Roma é tema do novo filme de Ettore Scola

Roma, a Cidade Eterna, já foi tema de vários filmes. O mais fantástico deles é o de seu filho (adotado) Federico Fellini, que lançou seu Roma em 1972 mostrando o quanto a Roma de antigamente mudara, a ponto de terminar o filme com uma turba de motoqueiros passando em frente aos monumentos milenares tão rápido como se eles fossem um monte de lixo do qual tivessem que fugir. Agora, a capital italiana será mais uma vez posta sob as lentes por Ettore Scola, um dos grandes diretores da Itália.
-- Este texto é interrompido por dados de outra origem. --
(* ===== verification/RingQueue.v ===== *)
(** * RingQueue: the ring as a queue, for its clients

    [ring_holds c r l]: ring [r] of capacity [c] holds the items [l], oldest
    first, and its counters have not wrapped.  Clients of the ring reason with
    the lemmas below and never look at slots. *)
From S2P Require Import Prelude SpscRing.

Record ring_holds {T} (capacity : Z) (r : Ring T) (l : list T) : Prop := {
  rh_head : 0 <= rb_head r;
  rh_tail : rb_tail r = rb_head r + Z.of_nat (length l);
  rh_max : rb_tail r < 18446744073709551616;
  rh_room : Z.of_nat (length l) <= capacity;
  rh_slots : length (rb_slots r) = Z.to_nat capacity;
  rh_live i : (i < length l)%nat →
    rb_slots r !! slot_of capacity (rb_head r + Z.of_nat i) = l !! i }.

Section Queue.
Context {T : Type}.
Variable capacity : Z.
Implicit Types (r : Ring T) (l : list T).

Lemma holds_size r l : ring_holds capacity r l → ring_size r = Z.of_nat (length l).
Proof. intros []. unfold ring_size. rewrite u64_sub_small; u64; lia. Qed.

Lemma push_full r l item :
  ring_holds capacity r l → capacity <= Z.of_nat (length l) → try_push capacity item r = (false, r).
Proof.
  intros [] Hf. unfold try_push. rewrite (ring_full_spec capacity) by lia.
  by rewrite (proj2 (Z.leb_le _ _)) by lia.
Qed.

Lemma pop_empty r : ring_holds capacity r [] → try_pop capacity r = Ok (None, r).
Proof. intros []. unfold try_pop, ring_empty. by rewrite (proj2 (Z.leb_le _ _)) by (simpl in *; lia). Qed.

Lemma pop_holds r x l :
  ring_holds capacity r (x :: l) →
  ∃ r', try_pop capacity r = Ok (Some x, r') ∧ ring_holds capacity r' l ∧ rb_tail r' = rb_tail r.
Proof.
  intros []. cbn [length] in *. unfold try_pop, ring_empty. rewrite (proj2 (Z.leb_gt _ _)) by lia.
  pose proof (rh_live0 0%nat ltac:(lia)) as H0. rewrite Z.add_0_r in H0. rewrite H0. simpl.
  eexists. split; [done|].
  assert (u64_add (rb_head r) 1 = rb_head r + 1) as Eh by (unfold u64_add; rewrite wrap64_small; u64; lia).
  split; [|done]. split; simpl; rewrite ?Eh; try lia.
  intros i Hi. replace (rb_head r + 1 + Z.of_nat i) with (rb_head r + Z.of_nat (S i)) by lia.
  rewrite rh_live0 by lia. done.
Qed.

Variable k : Z.
Hypothesis capacity_pow2 : capacity = 2 ^ k.
Hypothesis capacity_bits : 0 <= k < 63.

Lemma new_holds (dflt : T) : ring_holds capacity (Ring_new capacity dflt) [].
Proof.
  pose proof (capacity_bounds _ _ capacity_pow2 capacity_bits).
  split; simpl; try lia. apply length_replicate.
Qed.

Lemma push_holds r l item :
  ring_holds capacity r l → Z.of_nat (length l) < capacity → rb_tail r < 18446744073709551615 →
  ∃ r', try_push capacity item r = (true, r') ∧ ring_holds capacity r' (l ++ [item]) ∧
        rb_tail r' = rb_tail r + 1.
Proof.
  intros [] Hr Ht. unfold try_push. rewrite (ring_full_spec capacity) by lia.
  rewrite (proj2 (Z.leb_gt _ _)) by lia. eexists. split; [done|].
  assert (u64_add (rb_tail r) 1 = rb_tail r + 1) as Et by (unfold u64_add; rewrite wrap64_small; u64; lia).
  split; [|exact Et]. split; simpl; rewrite ?length_app, ?length_insert; simpl; rewrite ?Et; try lia.
  intros i Hi. destruct (decide (i = length l)) as [->|Hne].
  - rewrite rh_tail0, list_lookup_insert_eq.
    + by rewrite lookup_app_r, Nat.sub_diag by lia.
    + rewrite rh_slots0. apply (slot_of_lt _ _ capacity_pow2 capacity_bits). lia.
  - rewrite lookup_app_l by lia. rewrite list_lookup_insert_ne; [apply rh_live0; lia|].
    apply not_eq_sym, (slot_of_inj _ _ capacity_pow2 capacity_bits); lia.
Qed.
End Queue.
O autor de O Baile e Feios, Sujos e Malvados lança Gente di Roma nos cinemas de seu país em 31 de outubro. Diferente de Fellini, Scola afirma que seu filme sobre Roma não vai registrar o forte componente religioso da cidade. A decisão, explica o diretor, se deve ao fato de que muitos dos defeitos dos romanos se devem à Igreja Católica. Entre os defeitos que ele cita e promete pôr no filme, está a hipocrisia. Mas se morde por um lado, Scola assopra por outro. Ele afirma que a presença do Vaticano ajuda a promover a tolerância religiosa. Em Roma, Fellini aborda a Igreja, mas o faz de forma debochada: monta um desfile de moda religiosa, em que padres apresentam modelitos de batina os mais inovadores e anti-convencionais.